The space agency is calling the technology a Deep Space Atomic Clock, or DSAC, to revolutionise the way it carries out deep-space navigation.
Describing it as a "miniature mercury-ion atomic device" NASA said the DSAC team will fly as a payload on an Earth orbiter in a one-year experiment to validate its operability in space and its usefulness for one-way navigation.
Apparently the one-way navigation technology will build upon the current two-way system in which information is sent to Earth. This system currently requires a ground team to calculate timing and navigation and then transmit it back to a spacecraft.
NASA said the DSAC would provide real-time, on-board navigation so the space agency could carry out time-critical events, such as a planetary landing or a planetary fly-by when signal delays are too great for ground-based teams to interact with a spacecraft during such events.

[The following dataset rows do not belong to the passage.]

(** The loops over the slots [i], [i + 1], ..., [i + n - 1]. *)
Fixpoint decode_slots (image : MemoryImage) (i : Z) (n : nat) : option (result (list Channel) CodecError) :=
  match n with
  | O => Some (Ok [])
  | S n =>
      match decode_channel image i with
      | None => None
      | Some (Err e) => Some (Err e)
      | Some (Ok slot) =>
          match decode_slots image (i + 1) n with
          | Some (Ok more) => Some (Ok (match slot with Some c => c :: more | None => more end))
          | other => other
          end
      end
  end.

(** [decode_all_channels]: the channels of the [FrequencyPlan] it builds. *)
Definition decode_all_channels (image : MemoryImage) : option (result (list Channel) CodecError) :=
  decode_slots image 0 (Z.to_nat CHANNEL_COUNT).

Fixpoint clear_slots (image : MemoryImage) (i : Z) (n : nat) : option MemoryImage :=
  match n with
  | O => Some image
  | S n => match clear_channel image i with None => None | Some image => clear_slots image (i + 1) n end
  end.

Fixpoint encode_channels (cs : list Channel) (image : MemoryImage)
  : option (result unit CodecError * MemoryImage) :=
  match cs with
  | [] => Some (Ok tt, image)
  | c :: more =>
      if ch_index c <? CHANNEL_COUNT then
        match encode_channel c image (as_uint 8 (ch_index c)) with
        | Some (Ok _, image) => encode_channels more image
        | other => other
        end
      else encode_channels more image
  end.

Definition encode_all_channels (cs : list Channel) (image : MemoryImage)
  : option (result unit CodecError * MemoryImage) :=
  match clear_slots image 0 (Z.to_nat CHANNEL_COUNT) with
  | None => None
  | Some image => encode_channels cs image
  end.

(** ** What a slot can represent *)

Definition freq_ok (f : Frequency) : Prop := 0 < f < 10 ^ 9 /\ f mod 10 = 0.

(** The offset the transmit frequency implies, which is what the radio stores. *)
Definition implied_offset (rx : Frequency) (tx : option Frequency) : FrequencyOffset :=
  match tx with
  | None => OffsetNone
  | Some t => match t ?= rx with Eq => OffsetNone | Gt => Plus (t - rx) | Lt => Minus (rx - t) end
  end.

Definition name_ok (s : list Z) : Prop :=
  Forall (fun c => 0 < c < 0x80) s /\ (length s <= NAME_LENGTH)%nat /\ trim s = s.

Record representable (c : Channel) : Prop := {
  rep_index : 0 <= ch_index c < CHANNEL_COUNT;
  rep_name : name_ok (ch_name c);
  rep_rx : freq_ok (ch_rx_freq c);
  rep_tx : match ch_tx_freq c with Some t => freq_ok t | None => True end;
  rep_offset : ch_offset c = implied_offset (ch_rx_freq c) (ch_tx_freq c);
  rep_tone : standard_tone (ch_tone c)
}.

(** * Lemmas *)

(** ** The image *)

Lemma write_bytes_length image addr d image' :
  write_bytes image addr d = Some image' -> length (data image') = length (data image).
Proof.
  unfold write_bytes. cbv zeta. split_ifs; intros [= <-]. simpl.
  rewrite !length_app, length_take, length_drop. lia.
Qed.

Lemma clear_slots_length n : forall i image im, clear_slots image i n = Some im -> length (data im) = length (data image).
Proof.
  induction n as [|n IH]; intros i image im; cbn [clear_slots]; [by intros [= <-]|].
  unfold clear_channel. destruct (write_bytes image _ _) as [im1|] eqn:E1; [|done].
  destruct (write_bytes im1 _ _) as [im2|] eqn:E2; [|done]. intros E%IH.
  by rewrite E, (write_bytes_length _ _ _ _ E2), (write_bytes_length _ _ _ _ E1).
Qed.

Lemma encode_channels_length cs : forall image im,
  encode_channels cs image = Some (Ok tt, im) -> length (data im) = length (data image).
Proof.
  induction cs as [|c cs IH]; intros image im; cbn [encode_channels]; [by intros [= <-]|].
  destruct (_ <? _); [|by apply IH]. unfold encode_channel. cbv zeta.
  destruct (channel_slot c _) as [slot|]; [|done].
  destruct (write_bytes image _ slot) as [im1|] eqn:E1; [|done].
  destruct (write_bytes im1 _ _) as [im2|] eqn:E2; [|done].
  intros E%IH. by rewrite E, (write_bytes_length _ _ _ _ E2), (write_bytes_length _ _ _ _ E1).
Qed.

Lemma write_bytes_ok image addr d :
  (Z.to_nat addr + length d <= length (data image))%nat -> is_Some (write_bytes image addr d).
Proof. intros. unfold write_bytes. cbv zeta. by rewrite leb_correct. Qed.

Lemma read_write_same image addr d image' n :
  write_bytes image addr d = Some image' -> (n <= length d)%nat ->
  read_bytes image' addr n = Some (take n d).
Proof.
  intros Hw Hn. pose proof (write_bytes_length _ _ _ _ Hw) as Hlen.
  unfold write_bytes in Hw. cbv zeta in Hw. split_ifs; [|done]. injection Hw as <-.
  unfold read_bytes. cbv zeta. rewrite Hlen, leb_correct by lia. simpl. f_equal.
  rewrite drop_app_length' by (rewrite length_take; lia).
  by rewrite take_app_le.
Qed.

Lemma read_write_other image addr d image' addr2 n :
  write_bytes image addr d = Some image' ->
  (Z.to_nat addr2 + n <= Z.to_nat addr \/ Z.to_nat addr + length d <= Z.to_nat addr2)%nat ->
  read_bytes image' addr2 n = read_bytes image addr2 n.
Proof.
  intros Hw Hd. pose proof (write_bytes_length _ _ _ _ Hw) as Hlen.
  unfold write_bytes in Hw. cbv zeta in Hw. split_ifs; [|done]. injection Hw as <-.
  unfold read_bytes. cbv zeta. rewrite Hlen. simpl.
  destruct (Z.to_nat addr2 + n <=? length (data image))%nat eqn:E; [|done]. f_equal. apply list_eq. intros i.
  destruct (decide (i < n)%nat) as [Hi|Hi]; [|rewrite !lookup_take_ge by lia; done].
  rewrite !lookup_take_lt, !lookup_drop by lia.
  destruct Hd as [Hd|Hd].
  - rewrite lookup_app_l by (rewrite length_take; lia). by rewrite lookup_take_lt by lia.
  - rewrite lookup_app_r by (rewrite length_take; lia). rewrite length_take.
    rewrite lookup_app_r by lia. rewrite lookup_drop. f_equal. lia.
Qed.

(** ** Slots *)

Lemma freq_ok_bytes f :
  freq_ok f -> exists b0 b1 b2 b3, lbcd4_encode f = Ok [b0; b1; b2; b3] /\
    lbcd4_decode [b0; b1; b2; b3] = Ok f /\ b0 <> 0xFF.
Proof.
  intros [Hr Ha]. destruct (lbcd4_encode_decode f) as (b & He & Hl & Hd); [lia|done|].
  destruct b as [|b0 [|b1 [|b2 [|b3 [|]]]]]; try done. exists b0, b1, b2, b3.
  split; [done|]. split; [by rewrite Hd, Z.mod_small by lia|].
  unfold lbcd4_encode in He. rewrite (proj2 (Z.eqb_neq f 0)), Ha in He by lia. simpl negb in He.
  cbv iota in He. apply Ok_inj in He.
  pose proof (lbcd_digits_not_sentinel 4 (f / 10) ltac:(apply Z.div_pos; lia) ltac:(lia)) as F.
  rewrite He in F. by inversion F.
Qed.

Lemma ascii_as_bytes s : Forall (fun c => 0 < c < 0x80) s -> as_bytes s = s.
Proof.
  unfold as_bytes. induction 1 as [|c s Hc _ IH]; simpl; [done|]. rewrite IH. unfold utf8_char.
  by rewrite (proj2 (Z.ltb_lt c 128)) by lia.
Qed.

Lemma decode_name_slot c :
  name_ok (ch_name c) -> decode_name (take NAME_LENGTH (name_slot c)) = ch_name c.
Proof.
  intros (Hascii & Hlen & Htrim). unfold decode_name, name_slot. cbv zeta.
  rewrite ascii_as_bytes by done. rewrite (take_ge (ch_name c)) by done.
  rewrite take_app_ge, (take_replicate) by done. unfold NAME_LENGTH in *.
  replace ((16 - length (ch_name c)) `min` (7 - length (ch_name c)))%nat
    with (7 - length (ch_name c))%nat by lia.
  assert (forall k, take_while (fun b => negb (b =? 255) && negb (b =? 0)) (ch_name c ++ replicate k 255)
                    = ch_name c) as ->; [|done].
  intros k. clear -Hascii. induction Hascii as [|x s Hx _ IH]; simpl.
  - by destruct k.
  - rewrite (proj2 (Z.eqb_neq x 255)), (proj2 (Z.eqb_neq x 0)) by lia. simpl. by rewrite IH.
Qed.

Lemma byte15_bits c :
  bandwidth_from_bit (byte15_of c) = ch_bandwidth c /\ scan_from_bit (byte15_of c) = ch_scan c /\
  bcl_from_bit (byte15_of c) = ch_busy_lock c.
Proof.
  unfold byte15_of. by destruct (ch_bandwidth c), (ch_scan c), (ch_busy_lock c).
Qed.

Lemma power_bits p : power_from_bits (power_to_bits p) = p.
Proof. by destruct p. Qed.

(** A slot written from a representable channel, and how it reads back. *)
Lemma representable_slot c :
  representable c -> exists slot, channel_slot c (ch_index c) = Ok slot /\ length slot = 16%nat /\
  forall image,
    read_bytes image (CHANNEL_BASE + ch_index c * CHANNEL_STRIDE) 16 = Some slot ->
    read_bytes image (NAME_BASE + ch_index c * NAME_STRIDE) NAME_LENGTH
      = Some (take NAME_LENGTH (name_slot c)) ->
    decode_channel image (ch_index c) = Some (Ok (Some c)).
Proof.
  intros [Hidx Hname Hrx Htx Hoff Htone].
  destruct (freq_ok_bytes _ Hrx) as (r0 & r1 & r2 & r3 & Hre & Hrd & Hr0).
  assert (exists t0 t1 t2 t3,
    match ch_tx_freq c with
    | Some tx => map_err (BcdEncode (ch_index c)) (lbcd4_encode tx)
    | None => Ok [0xFF; 0xFF; 0xFF; 0xFF]
    end = Ok [t0; t1; t2; t3] /\
    decode_tx (ch_index c) (ch_rx_freq c) [t0; t1; t2; t3]
      = Ok (ch_tx_freq c, implied_offset (ch_rx_freq c) (ch_tx_freq c)))
    as (t0 & t1 & t2 & t3 & Hte & Htd).
  { destruct (ch_tx_freq c) as [tx|]; [|by exists 255, 255, 255, 255].
    destruct (freq_ok_bytes tx Htx) as (t0 & t1 & t2 & t3 & He & Hd & Ht0).
    exists t0, t1, t2, t3. rewrite He. split; [done|]. unfold decode_tx.
    rewrite bool_decide_false by congruence. rewrite Hd. simpl. by destruct (tx ?= _). }
  eexists. split; [unfold channel_slot; by rewrite Hre; simpl; rewrite Hte|]. split; [done|].
  intros image Hch Hnm. unfold decode_channel. cbv zeta. rewrite Hch, Hnm.
  cbn [byte_at lookup list_lookup default app]. simpl option_map.
  destruct (standard_tone_word (ch_tone c) Htone) as [Hrt Hrng].
  assert (from_le_bytes (to_le_bytes 2 (encode_tone (ch_tone c))) = encode_tone (ch_tone c)) as Hword.
  { apply from_to_le_bytes. change (256 ^ Z.of_nat 2) with 65536. lia. }
  unfold byte_at. simpl. rewrite (proj2 (Z.eqb_neq r0 255)) by done.
  rewrite Hrd. simpl. rewrite Htd. simpl in Hword. rewrite Hword, Hrt.
  rewrite decode_name_slot by done. destruct (byte15_bits c) as (-> & -> & ->).
  rewrite power_bits, <- Hoff. destruct c as [idx nm rx tx off tone pw bw sc bl]; simpl in *.
  by destruct tone.
Qed.

(** The image covers the channel and name tables. *)
Definition image_ok (image : MemoryImage) : Prop := (0x1800 <= length (data image))%nat.

(** Slots are decoded from their own bytes. *)
Lemma decode_channel_frame image image' j :
  read_bytes image' (CHANNEL_BASE + j * CHANNEL_STRIDE) 16
    = read_bytes image (CHANNEL_BASE + j * CHANNEL_STRIDE) 16 ->
  read_bytes image' (NAME_BASE + j * NAME_STRIDE) NAME_LENGTH
    = read_bytes image (NAME_BASE + j * NAME_STRIDE) NAME_LENGTH ->
  decode_channel image' j = decode_channel image j.
Proof. intros H1 H2. unfold decode_channel. cbv zeta. by rewrite H1, H2. Qed.

(** Writing both slots of channel [i] leaves every other channel alone. *)
Lemma write_slots_frame image image1 image2 i j slot name :
  length slot = 16%nat -> length name = 16%nat ->
  write_bytes image (CHANNEL_BASE + i * CHANNEL_STRIDE) slot = Some image1 ->
  write_bytes image1 (NAME_BASE + i * NAME_STRIDE) name = Some image2 ->
  0 <= i < CHANNEL_COUNT -> 0 <= j < CHANNEL_COUNT -> j <> i ->
  decode_channel image2 j = decode_channel image j.
Proof.
  unfold CHANNEL_BASE, CHANNEL_STRIDE, NAME_BASE, NAME_STRIDE, CHANNEL_COUNT.
  intros Hs Hn H1 H2 Hi Hj Hne. apply decode_channel_frame; unfold NAME_LENGTH,
    CHANNEL_BASE, CHANNEL_STRIDE, NAME_BASE, NAME_STRIDE.
  - rewrite (read_write_other _ _ _ _ _ _ H2), (read_write_other _ _ _ _ _ _ H1); [done|lia|lia].
  - rewrite (read_write_other _ _ _ _ _ _ H2), (read_write_other _ _ _ _ _ _ H1); [done|lia|lia].
Qed.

"Adopting DSAC on future NASA missions will increase navigation and radio science data quantity by two to three times, improve data quality by up to 10 times and reduce mission costs by shifting toward a more flexible and extensible one-way radio navigation architecture," said Todd Ely, principal investigator of the DSAC technology demonstration at NASA’s Jet Propulsion Laboratory (JPL), which is based in Pasadena, California.
Similar to GPS
NASA said the DSAC would build upon the existing space network and would not require any new antennas. It said the clock would deliver similar capabilities as GPS technology, except in deep-space navigation.
In the lab setting at JPL, NASA said the clock’s precision has been refined to permit drift of no more than one nanosecond in 10 days.
"A potential use for DSAC on a future mission would be in a follow-up to the Mars Reconnaissance Orbiter," Ely said.
NASA said the planned Deep Space Atomic Clock mission would demonstrate the clock’s operability and performance while flown in the Earth’s orbit as a hosted payload. A GPS receiver and antenna will be connected with the clock in an integrated payload, NASA said. The clock will have, on average, a view of four satellites and will measure signals transmitted by each. Image credit: NASA/JPL
Atomic clocks are currently the most accurate timekeeping method known to humankind. They work by using the oscillating changes of atoms during different energy states.
The idea of using atomic transitions to measure time was first posited by the mathematical physicist and engineer Lord Kelvin back in 1879. Louis Essen built the first accurate atomic clock in 1955 at the National Physical Laboratory in the UK.